Credit quality: Non-performing assets remain minimal and decreased to $1.4 million, or 0.12% of total assets at June 30, 2024, compared to $1.5 million, or 0.13% at March 31, 2024, and $959,000, or 0.08% at June 30, 2023. The Company has zero other real estate owned as of June 30, 2024.
Allowance for credit losses ("ACL") for loans was $8.8 million, or 1.26% of gross loans at June 30, 2024, compared to $8.6 million or 1.24% of loans at March 31, 2024 and $8.2 million or 1.25% at June 30, 2023.
A provision for credit losses of $304,000 was recorded in the current quarter (comprised of a $335,000 provision for credit losses – loans and a $31,000 benefit for credit losses – unfunded loan commitments). This compares to $33,000 in the first quarter of 2024 and $8,000 for the second quarter of 2023. The provision during the current quarter is a product of loan growth and updated economic forecasts and assumptions. Net charge-offs for the current quarter remained minimal and totaled $56,000, compared to $33,000 for the preceding quarter and $79,000 for the second quarter a year ago.

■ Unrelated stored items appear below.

(* ===== verification/RowSeries.v ===== *)
(** * Row series (utils/io/rowseries.go)

    Rows in their on-disk form, the columns read out of them, and the round
    trip between the two forms. *)

From S2P Require Export ColumnSeries.

(** ** State *)

Record Rows := mkRows {
  dataShape : list DataShape;
  data : list byte;
  rowLen : Z;
  rows_attributes : Z;
}.

Definition NewRows (shape : list DataShape) (d : list byte) : Rows := mkRows shape d 0 0.

(** A row length of 0 stands for the sum of the sizes, which the first reading
    stores in its place. *)
Definition GetRowLen (rows : Rows) : Z :=
  if rowLen rows =? 0 then sum_sizes (dataShape rows) else rowLen rows.
Definition SetRowLen (len : Z) (rows : Rows) : Rows :=
  mkRows (dataShape rows) (data rows) (if len <? GetRowLen rows then GetRowLen rows else len)
    (rows_attributes rows).
Definition rows_SetCandleAttributes (ca : Z) (rows : Rows) : Rows :=
  mkRows (dataShape rows) (data rows) (rowLen rows) ca.

Definition GetNumRows (rows : Rows) : nat :=
  let mylen := GetRowLen rows in
  if (mylen =? 0) || bool_decide (data rows = []) then 0%nat
  else Z.to_nat (Z.quot (Z.of_nat (length (data rows))) mylen).

Definition GetRow (i : nat) (rows : Rows) : outcome (list byte) :=
  let n := Z.to_nat (GetRowLen rows) in
  if (i * n + n <=? length (data rows))%nat then Ret (take n (drop (i * n) (data rows)))
  else Panic "slice bounds out of range".

(** The kind of the slice a type is read into; [NONE], [STRING] and bytes that
    name no type give nil. *)
Definition read_kind (e : Z) : option Kind :=
  if e =? FLOAT32 then Some KFloat32 else if e =? FLOAT64 then Some KFloat64
  else if e =? INT16 then Some KInt16 else if e =? INT32 then Some KInt32
  else if (e =? EPOCH) || (e =? INT64) then Some KInt64
  else if e =? UINT8 then Some KUint8 else if e =? UINT16 then Some KUint16
  else if e =? UINT32 then Some KUint32 else if e =? UINT64 then Some KUint64
  else if (e =? BOOL) || (e =? BYTE) then Some KUint8
  else None.

(** The loop over the shapes; a type that is not read lets the loop go on
    without adding its size. *)
Fixpoint get_column (shapes : list DataShape) (offset : Z) (colname : string) (rows : Rows) : outcome iface :=
  match shapes with
  | [] => Ret None
  | ds :: shapes' =>
      if decide (ds_Name ds = colname) then
        let off := Z.to_nat offset in
        let len := Z.to_nat (GetRowLen rows) in
        if (ds_Type ds =? BOOL) || (ds_Type ds =? BYTE) then
          let! c := getByteColumn off len (GetNumRows rows) (data rows) in Ret (Some c)
        else
          match read_kind (ds_Type ds) with
          | Some k => Ret (Some (getColumn k off len (GetNumRows rows) (data rows)))
          | None => get_column shapes' offset colname rows
          end
      else get_column shapes' (offset + type_Size (ds_Type ds)) colname rows
  end.
Definition rows_GetColumn (colname : string) (rows : Rows) : outcome iface :=
  get_column (dataShape rows) 0 colname rows.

Total deposits decreased to $985.6 million at June 30, 2024, compared to $995.8 million at March 31, 2024 and $1.08 billion at June 30, 2023. The bank has continued to retain customer relationships, though the bank has experienced a decline in deposits from a year ago primarily due to interest rate sensitive clients shifting a portion of their non-operating deposit balances to higher yielding investments including time deposits as well as increased business and customer spending and the general market tightening of liquidity.
Certificate of deposit balances increased $10.9 million from the linked quarter and $50.2 million from the same quarter a year ago and represent 13%, 12%, and 7%, of total deposits, at June 30, 2024, March 31, 2024, and June 30, 2023, respectively. Non-interest-bearing account balances decreased 6% to $378.2 million at June 30, 2024, compared to $404.5 million at March 31, 2024 and decreased 15% compared to $446.8 million at June 30, 2023. The change in the deposit mix is expected to have an impact on the net interest margin as funding costs continue to increase. However, at 39%, non-interest bearing demand deposits supported by the commercial customers continue to represent a high percentage of total deposits. Additionally, Pacific Financial continues to benefit from a strong core deposit base, with core deposits representing 87% of total deposits at quarter end.
Shareholder's equity increased slightly to $114.9 million at June 30, 2024, compared to $114.7 million at March 31, 2024, and increased $6.1 million compared to $108.9 million at June 30, 2023. The increase in shareholder's equity during the current quarter was due to quarterly net income which was partially offset by the increase in unrealized losses on available-for-sale securities and dividends to shareholders. Net unrealized losses (after-tax) on available-for-sale securities increased slightly during the quarter and were $17.1 million at June 30, 2024 compared to $16.2 million at March 31, 2024, and $18.5 million at June 30, 2023. This increase in net unrealized losses reflects the slight increases in longer-term market interest rates during the quarter. At June 30, 2024, the stock repurchase program had approximately $1.5 million available for future stock repurchases.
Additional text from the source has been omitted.